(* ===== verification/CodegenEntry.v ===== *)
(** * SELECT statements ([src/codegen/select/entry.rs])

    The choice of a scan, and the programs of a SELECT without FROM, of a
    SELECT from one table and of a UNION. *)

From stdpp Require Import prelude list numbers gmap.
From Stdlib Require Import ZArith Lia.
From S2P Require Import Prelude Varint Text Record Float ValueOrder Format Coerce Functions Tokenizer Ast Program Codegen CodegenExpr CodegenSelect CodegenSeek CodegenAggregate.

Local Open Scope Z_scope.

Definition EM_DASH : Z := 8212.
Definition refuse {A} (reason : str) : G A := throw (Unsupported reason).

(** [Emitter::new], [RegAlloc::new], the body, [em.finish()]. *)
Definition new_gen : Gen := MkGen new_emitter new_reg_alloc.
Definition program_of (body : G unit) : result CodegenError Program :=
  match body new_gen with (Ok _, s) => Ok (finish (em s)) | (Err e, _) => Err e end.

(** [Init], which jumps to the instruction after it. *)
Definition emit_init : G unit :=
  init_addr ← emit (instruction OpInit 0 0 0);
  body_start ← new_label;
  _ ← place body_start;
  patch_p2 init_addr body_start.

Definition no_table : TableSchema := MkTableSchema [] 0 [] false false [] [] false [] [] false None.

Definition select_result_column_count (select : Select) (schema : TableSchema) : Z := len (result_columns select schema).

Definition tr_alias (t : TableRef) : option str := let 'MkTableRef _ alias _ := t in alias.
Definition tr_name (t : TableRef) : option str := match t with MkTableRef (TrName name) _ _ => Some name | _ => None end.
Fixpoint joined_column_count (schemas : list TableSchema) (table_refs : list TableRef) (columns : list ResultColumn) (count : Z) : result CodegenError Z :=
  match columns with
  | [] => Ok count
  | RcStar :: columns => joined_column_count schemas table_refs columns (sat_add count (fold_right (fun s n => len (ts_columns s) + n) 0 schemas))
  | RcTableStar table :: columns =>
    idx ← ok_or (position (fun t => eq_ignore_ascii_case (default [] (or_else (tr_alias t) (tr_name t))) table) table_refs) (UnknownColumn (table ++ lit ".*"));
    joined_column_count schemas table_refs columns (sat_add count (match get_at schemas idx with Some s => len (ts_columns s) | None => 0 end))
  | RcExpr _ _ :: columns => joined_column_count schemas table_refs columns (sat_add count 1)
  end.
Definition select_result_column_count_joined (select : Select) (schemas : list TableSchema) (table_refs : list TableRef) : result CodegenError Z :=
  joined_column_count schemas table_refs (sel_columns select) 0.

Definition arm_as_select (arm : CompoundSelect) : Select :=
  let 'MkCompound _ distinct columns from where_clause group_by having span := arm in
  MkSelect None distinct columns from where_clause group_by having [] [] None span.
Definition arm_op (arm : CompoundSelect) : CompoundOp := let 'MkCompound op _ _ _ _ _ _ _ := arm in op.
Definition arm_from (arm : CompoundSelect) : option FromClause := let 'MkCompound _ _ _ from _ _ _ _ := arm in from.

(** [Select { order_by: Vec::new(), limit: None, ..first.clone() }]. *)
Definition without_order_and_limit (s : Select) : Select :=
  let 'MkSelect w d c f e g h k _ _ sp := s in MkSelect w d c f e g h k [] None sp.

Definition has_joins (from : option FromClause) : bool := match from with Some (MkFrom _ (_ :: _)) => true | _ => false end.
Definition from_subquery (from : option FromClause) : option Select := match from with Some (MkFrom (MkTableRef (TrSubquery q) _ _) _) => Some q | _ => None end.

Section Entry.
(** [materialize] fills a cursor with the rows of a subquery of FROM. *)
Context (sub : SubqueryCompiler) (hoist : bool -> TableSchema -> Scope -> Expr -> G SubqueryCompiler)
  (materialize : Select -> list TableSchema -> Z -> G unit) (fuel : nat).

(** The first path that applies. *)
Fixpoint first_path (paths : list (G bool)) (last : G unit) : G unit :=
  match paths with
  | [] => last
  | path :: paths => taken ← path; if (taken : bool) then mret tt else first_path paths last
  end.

Required work:
Which of the lines in the material above contain "having"? Copy each one out.

Result for this task:
  let 'MkCompound _ distinct columns from where_clause group_by having span := arm in
  MkSelect None distinct columns from where_clause group_by having [] [] None span.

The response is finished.